RUN pip install --no-cache-dir -r requirements.txt
# Copy application code
COPY src/ ./src/
# Set environment variables
ENV PYTHONUNBUFFERED=1
ENV MODEL_CACHE_DIR=/app/models
# Health check endpoint
HEALTHCHECK --interval=30s --timeout=10s --start-period=60s \
CMD curl -f http://localhost:8000/health || exit 1
# Run the service
CMD ["uvicorn", "src.main:app", "--host", "0.0.0.0", "--port", "8000"]
Container Apps Configuration
Deploy with proper scaling and resource configuration:
// main.bicep - Azure Container Apps deployment
resource containerApp 'Microsoft.App/containerApps@2023-05-01' = {
name: 'ai-inference-service'
location: resourceGroup().location
properties: {
environmentId: containerAppEnvironment.id
configuration: {
activeRevisionsMode: 'Multiple'
ingress: {
external: true
targetPort: 8000
traffic: [
{
latestRevision: true
weight: 100
}
]
corsPolicy: {
allowedOrigins: ['https://app.contoso.com']
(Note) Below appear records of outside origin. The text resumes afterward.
Lemma run_refines ops :
  forall s ls,
    repr s ls -> (1 <= capacity s)%Z ->
    exists s' ls',
      run ops s
      = (Val <$> (model_run (capacity s) ops (entries_of (heap s) ls)).1, s')
      /\ repr s' ls' /\ capacity s' = capacity s
      /\ entries_of (heap s') ls'
         = (model_run (capacity s) ops (entries_of (heap s) ls)).2.
Proof.
  induction ops as [|o ops IH]; intros s ls Hr Hcap.
  - exists s, ls. auto.
  - destruct (exec_refines s ls o Hr Hcap) as [s1 [l1 [E1 [Hr1 [C1 He1]]]]].
    destruct (IH s1 l1 Hr1 ltac:(lia)) as [s2 [l2 [E2 [Hr2 [C2 He2]]]]].
    exists s2, l2. simpl. rewrite E1, E2, C1, He1.
    destruct (model_exec (capacity s) o (entries_of (heap s) ls)) as [r l'].
    simpl.
    destruct (model_run (capacity s) ops l') as [rs l''] eqn:Em. simpl.
    split; [reflexivity|]. split; [exact Hr2|]. split; [congruence|].
    rewrite He2, C1, He1. simpl. rewrite Em. reflexivity.
Qed.

Lemma repr_new limit : repr (new limit : LRUCache K V) [].
Proof.
  split; [split; [|split; [|split]]|split].
  - simpl. apply NoDup_cons. split; [|apply NoDup_singleton].
    intros Hin. apply list_elem_of_singleton in Hin. discriminate.
  - simpl. unfold next_of, prev_of.
    rewrite lookup_insert_ne, lookup_insert_eq, lookup_insert_eq by discriminate.
    auto.
  - simpl. unfold prev_of.
    rewrite lookup_insert_ne, lookup_insert_eq by discriminate. reflexivity.
  - constructor.
  - intros k x. simpl. rewrite lookup_empty. split; [discriminate|].
    intros [Hin _]. inversion Hin.
  - reflexivity.
Qed.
allowedMethods: ['GET', 'POST']
}
}
secrets: [
{
name: 'azure-openai-key'
value: openaiKey
}
]
}
template: {
containers: [
{
name: 'inference'
image: '${containerRegistry}.azurecr.io/ai-inference:latest'
resources: {
cpu: json('2.0')
memory: '4Gi'
}
env: [
{
name: 'AZURE_OPENAI_KEY'
secretRef: 'azure-openai-key'
}
{
name: 'AZURE_OPENAI_ENDPOINT'
value: openaiEndpoint
}
]
probes: [
{
type: 'Liveness'
httpGet: {
path: '/health'
port: 8000
}
initialDelaySeconds: 30
periodSeconds: 10
}
{
type: 'Readiness'
httpGet: {
path: '/ready'
port: 8000
}
initialDelaySeconds: 10
periodSeconds: 5
}
]
}
]
scale: {
minReplicas: 0
maxReplicas: 10
rules: [
{
name: 'http-scaling'
http: {
metadata: {
concurrentRequests: '50'
}
}
}
{
name: 'queue-scaling'
custom: {
type: 'azure-servicebus'
metadata: {
queueName: 'inference-requests'
messageCount: '5'
}
}
}
]
}
}
}
}
FastAPI Service Implementation
from fastapi import FastAPI, HTTPException
from pydantic import BaseModel
from openai import AzureOpenAI
import os
app = FastAPI(title="AI Inference Service")
client = AzureOpenAI(
api_key=os.environ["AZURE_OPENAI_KEY"],
azure_endpoint=os.environ["AZURE_OPENAI_ENDPOINT"],
api_version="2024-02-01"
)
class InferenceRequest(BaseModel):
prompt: str
max_tokens: int = 500
class InferenceResponse(BaseModel):
result: str
usage: dict
@app.get("/health")
async def health():
return {"status": "healthy"}
@app.get("/ready")
async def ready():
# Check dependencies are available
try:
# Verify OpenAI connection
await client.models.list()
return {"status": "ready"}
except Exception as e:
raise HTTPException(status_code=503, detail=str(e))
@app.post("/inference", response_model=InferenceResponse)
async def inference(request: InferenceRequest):
response = await client.chat.completions.create(
model="gpt-4",
messages=[{"role": "user", "content": request.prompt}],
max_tokens=request.max_tokens
)
return InferenceResponse(
result=response.choices[0].message.content,
usage=response.usage.model_dump()
)
Azure Container Apps simplifies AI deployment by handling infrastructure concerns, letting teams focus on building great AI applications while benefiting from automatic scaling and cost optimization.